*Your assignment*: Below are the records; copy exactly the stretch from the line containing "destruct (parse_string s1)" through the line containing "pose proof (object_define_distinct", both ends included, and nothing else.

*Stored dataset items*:
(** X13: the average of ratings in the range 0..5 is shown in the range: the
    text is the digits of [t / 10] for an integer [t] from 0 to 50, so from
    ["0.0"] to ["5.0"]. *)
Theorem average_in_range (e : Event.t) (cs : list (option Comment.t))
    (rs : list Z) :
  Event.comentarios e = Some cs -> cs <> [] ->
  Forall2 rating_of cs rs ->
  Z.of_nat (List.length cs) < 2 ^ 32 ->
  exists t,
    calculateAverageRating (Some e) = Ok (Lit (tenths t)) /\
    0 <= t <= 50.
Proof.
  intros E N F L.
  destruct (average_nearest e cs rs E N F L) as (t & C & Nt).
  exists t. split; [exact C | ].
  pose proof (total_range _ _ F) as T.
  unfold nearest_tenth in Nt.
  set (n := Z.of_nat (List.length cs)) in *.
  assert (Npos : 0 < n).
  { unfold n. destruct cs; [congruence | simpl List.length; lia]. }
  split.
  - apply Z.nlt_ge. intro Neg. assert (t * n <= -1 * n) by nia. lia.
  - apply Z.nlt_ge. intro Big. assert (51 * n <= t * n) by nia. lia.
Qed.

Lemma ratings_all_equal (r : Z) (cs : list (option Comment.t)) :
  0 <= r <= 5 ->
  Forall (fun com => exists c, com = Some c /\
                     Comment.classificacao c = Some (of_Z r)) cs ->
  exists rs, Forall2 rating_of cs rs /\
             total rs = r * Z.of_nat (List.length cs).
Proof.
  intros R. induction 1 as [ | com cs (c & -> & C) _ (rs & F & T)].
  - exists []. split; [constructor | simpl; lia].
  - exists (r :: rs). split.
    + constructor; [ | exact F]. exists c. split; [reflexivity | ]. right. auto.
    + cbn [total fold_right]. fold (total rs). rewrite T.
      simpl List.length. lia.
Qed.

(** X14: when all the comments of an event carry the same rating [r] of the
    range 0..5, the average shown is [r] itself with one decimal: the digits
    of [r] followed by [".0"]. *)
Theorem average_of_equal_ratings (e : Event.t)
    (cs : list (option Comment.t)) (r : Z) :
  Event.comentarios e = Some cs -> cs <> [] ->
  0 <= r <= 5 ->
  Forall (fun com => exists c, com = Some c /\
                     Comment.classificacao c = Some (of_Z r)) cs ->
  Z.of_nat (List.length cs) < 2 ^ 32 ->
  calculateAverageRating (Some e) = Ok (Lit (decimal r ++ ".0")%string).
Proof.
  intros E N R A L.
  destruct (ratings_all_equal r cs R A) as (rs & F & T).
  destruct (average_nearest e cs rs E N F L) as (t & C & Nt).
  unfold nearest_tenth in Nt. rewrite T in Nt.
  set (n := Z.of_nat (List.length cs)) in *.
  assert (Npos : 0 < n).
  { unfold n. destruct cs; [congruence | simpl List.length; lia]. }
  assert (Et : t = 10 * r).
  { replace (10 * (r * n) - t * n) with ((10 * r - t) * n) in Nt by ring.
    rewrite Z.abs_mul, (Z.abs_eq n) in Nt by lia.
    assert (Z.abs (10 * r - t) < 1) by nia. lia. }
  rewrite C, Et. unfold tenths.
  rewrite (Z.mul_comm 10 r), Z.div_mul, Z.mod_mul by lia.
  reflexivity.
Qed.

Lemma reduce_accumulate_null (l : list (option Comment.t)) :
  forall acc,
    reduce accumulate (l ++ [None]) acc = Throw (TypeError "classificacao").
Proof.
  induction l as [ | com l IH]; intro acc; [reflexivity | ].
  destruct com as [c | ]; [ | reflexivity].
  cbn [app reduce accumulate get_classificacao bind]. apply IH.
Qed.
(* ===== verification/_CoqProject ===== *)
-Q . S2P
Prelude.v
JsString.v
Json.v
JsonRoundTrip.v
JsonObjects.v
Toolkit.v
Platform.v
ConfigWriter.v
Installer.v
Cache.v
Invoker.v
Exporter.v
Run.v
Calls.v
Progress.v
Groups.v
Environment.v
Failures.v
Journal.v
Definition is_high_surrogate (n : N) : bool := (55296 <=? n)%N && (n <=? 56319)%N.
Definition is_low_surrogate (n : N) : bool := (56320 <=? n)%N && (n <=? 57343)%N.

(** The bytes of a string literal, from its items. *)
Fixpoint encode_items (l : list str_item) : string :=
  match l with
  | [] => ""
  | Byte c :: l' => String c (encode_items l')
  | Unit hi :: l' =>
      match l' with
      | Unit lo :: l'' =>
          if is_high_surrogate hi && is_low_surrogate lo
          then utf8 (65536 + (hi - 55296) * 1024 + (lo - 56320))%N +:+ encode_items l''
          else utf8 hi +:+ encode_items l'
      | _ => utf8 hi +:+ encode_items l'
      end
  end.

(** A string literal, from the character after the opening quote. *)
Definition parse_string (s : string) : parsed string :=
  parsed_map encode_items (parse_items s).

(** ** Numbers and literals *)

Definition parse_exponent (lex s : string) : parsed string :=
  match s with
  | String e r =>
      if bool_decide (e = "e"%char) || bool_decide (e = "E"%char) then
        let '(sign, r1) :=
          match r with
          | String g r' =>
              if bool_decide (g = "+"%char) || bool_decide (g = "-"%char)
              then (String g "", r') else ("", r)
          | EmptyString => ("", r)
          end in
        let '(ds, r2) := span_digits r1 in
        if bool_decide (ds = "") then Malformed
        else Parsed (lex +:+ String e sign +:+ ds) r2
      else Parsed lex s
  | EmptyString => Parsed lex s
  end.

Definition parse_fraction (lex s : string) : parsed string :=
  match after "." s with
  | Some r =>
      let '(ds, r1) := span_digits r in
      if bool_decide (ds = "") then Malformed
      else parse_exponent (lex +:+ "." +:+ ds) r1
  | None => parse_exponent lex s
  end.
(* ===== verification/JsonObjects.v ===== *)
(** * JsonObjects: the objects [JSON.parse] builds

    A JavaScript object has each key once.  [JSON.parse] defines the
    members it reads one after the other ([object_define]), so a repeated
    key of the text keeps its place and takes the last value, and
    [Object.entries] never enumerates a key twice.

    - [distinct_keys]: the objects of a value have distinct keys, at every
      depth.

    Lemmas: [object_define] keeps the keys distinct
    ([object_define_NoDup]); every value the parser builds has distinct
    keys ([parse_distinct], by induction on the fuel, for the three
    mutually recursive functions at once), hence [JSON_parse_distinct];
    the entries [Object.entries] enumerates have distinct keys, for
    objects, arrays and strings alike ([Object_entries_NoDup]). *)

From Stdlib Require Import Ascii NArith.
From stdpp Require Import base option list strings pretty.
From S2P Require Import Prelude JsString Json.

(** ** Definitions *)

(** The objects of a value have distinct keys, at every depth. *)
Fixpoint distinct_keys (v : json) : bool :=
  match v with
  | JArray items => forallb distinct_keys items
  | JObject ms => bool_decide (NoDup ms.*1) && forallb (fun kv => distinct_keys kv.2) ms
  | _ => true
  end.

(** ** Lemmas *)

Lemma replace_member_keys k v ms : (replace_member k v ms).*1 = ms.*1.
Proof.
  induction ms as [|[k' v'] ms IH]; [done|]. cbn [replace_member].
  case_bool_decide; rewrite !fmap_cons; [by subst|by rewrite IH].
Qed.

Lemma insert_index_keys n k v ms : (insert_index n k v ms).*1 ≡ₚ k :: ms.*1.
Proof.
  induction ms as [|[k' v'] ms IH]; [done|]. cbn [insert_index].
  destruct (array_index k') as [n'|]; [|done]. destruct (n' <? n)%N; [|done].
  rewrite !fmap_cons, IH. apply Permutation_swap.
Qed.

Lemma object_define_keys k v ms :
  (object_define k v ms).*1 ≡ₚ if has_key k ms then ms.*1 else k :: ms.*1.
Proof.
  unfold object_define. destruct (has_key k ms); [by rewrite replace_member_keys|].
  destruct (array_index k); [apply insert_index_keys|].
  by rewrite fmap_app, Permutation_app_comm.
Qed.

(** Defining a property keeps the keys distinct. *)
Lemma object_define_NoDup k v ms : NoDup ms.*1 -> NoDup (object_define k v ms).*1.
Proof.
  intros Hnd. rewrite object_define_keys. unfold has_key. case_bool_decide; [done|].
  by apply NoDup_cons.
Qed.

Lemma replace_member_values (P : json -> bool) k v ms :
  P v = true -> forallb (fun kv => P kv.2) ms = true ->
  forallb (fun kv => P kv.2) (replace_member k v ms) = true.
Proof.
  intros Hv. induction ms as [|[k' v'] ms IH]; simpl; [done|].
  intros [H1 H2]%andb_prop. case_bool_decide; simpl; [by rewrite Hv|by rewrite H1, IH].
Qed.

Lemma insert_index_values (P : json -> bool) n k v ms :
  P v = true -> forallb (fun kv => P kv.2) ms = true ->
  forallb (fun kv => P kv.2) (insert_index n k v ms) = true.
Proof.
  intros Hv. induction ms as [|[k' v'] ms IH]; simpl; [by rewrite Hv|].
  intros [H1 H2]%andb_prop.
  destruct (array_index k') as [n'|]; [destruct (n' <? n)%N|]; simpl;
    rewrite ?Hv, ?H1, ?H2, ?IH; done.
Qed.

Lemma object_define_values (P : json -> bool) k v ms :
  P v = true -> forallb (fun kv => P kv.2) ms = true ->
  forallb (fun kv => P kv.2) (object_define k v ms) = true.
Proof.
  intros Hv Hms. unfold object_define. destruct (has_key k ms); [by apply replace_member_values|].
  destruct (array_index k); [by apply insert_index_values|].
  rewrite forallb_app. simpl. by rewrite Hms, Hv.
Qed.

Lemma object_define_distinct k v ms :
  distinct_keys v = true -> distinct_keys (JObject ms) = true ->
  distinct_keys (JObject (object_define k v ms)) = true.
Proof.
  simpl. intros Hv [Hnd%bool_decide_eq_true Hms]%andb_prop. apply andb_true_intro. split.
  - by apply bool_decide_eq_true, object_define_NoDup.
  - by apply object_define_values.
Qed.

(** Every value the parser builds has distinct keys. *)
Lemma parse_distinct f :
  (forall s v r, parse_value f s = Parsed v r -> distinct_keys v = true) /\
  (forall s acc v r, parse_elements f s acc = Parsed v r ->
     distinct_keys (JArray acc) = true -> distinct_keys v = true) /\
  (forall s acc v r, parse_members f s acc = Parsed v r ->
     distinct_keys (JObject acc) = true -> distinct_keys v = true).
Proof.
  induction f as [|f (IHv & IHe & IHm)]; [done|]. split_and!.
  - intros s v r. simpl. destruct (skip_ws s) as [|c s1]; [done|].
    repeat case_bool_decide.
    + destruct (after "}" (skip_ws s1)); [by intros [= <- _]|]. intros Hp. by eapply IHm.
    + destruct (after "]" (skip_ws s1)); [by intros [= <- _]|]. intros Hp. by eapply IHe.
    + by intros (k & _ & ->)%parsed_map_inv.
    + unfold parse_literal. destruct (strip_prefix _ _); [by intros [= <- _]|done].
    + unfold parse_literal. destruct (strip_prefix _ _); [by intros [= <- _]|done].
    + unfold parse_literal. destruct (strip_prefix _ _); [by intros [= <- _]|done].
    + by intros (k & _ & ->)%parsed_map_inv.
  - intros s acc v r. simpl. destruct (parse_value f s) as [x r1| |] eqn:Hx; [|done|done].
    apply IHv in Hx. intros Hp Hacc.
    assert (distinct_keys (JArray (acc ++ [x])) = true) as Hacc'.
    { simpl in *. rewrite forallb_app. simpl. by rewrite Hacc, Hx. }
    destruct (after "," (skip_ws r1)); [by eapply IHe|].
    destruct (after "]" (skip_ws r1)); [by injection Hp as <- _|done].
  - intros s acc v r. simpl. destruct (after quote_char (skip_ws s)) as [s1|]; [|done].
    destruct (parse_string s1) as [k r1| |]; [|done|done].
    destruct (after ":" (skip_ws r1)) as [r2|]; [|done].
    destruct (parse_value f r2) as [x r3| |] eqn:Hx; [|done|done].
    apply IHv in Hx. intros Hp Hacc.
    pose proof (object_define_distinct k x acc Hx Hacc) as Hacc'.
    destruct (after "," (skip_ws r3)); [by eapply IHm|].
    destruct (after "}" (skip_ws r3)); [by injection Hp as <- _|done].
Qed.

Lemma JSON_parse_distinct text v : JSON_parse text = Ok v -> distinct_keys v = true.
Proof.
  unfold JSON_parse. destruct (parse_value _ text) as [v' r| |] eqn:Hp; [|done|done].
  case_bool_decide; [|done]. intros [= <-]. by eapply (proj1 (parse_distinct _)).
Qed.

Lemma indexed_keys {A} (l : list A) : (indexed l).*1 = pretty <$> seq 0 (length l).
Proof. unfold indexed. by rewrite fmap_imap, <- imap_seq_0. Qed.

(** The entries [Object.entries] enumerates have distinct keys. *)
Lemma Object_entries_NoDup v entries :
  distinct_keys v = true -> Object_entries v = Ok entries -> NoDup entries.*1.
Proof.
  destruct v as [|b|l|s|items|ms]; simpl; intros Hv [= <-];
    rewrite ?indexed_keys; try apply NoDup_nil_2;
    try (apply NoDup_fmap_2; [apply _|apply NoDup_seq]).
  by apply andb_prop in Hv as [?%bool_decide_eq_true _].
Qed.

*Completed exercise*:
    destruct (parse_string s1) as [k r1| |]; [|done|done].
    destruct (after ":" (skip_ws r1)) as [r2|]; [|done].
    destruct (parse_value f r2) as [x r3| |] eqn:Hx; [|done|done].
    apply IHv in Hx. intros Hp Hacc.
    pose proof (object_define_distinct k x acc Hx Hacc) as Hacc'.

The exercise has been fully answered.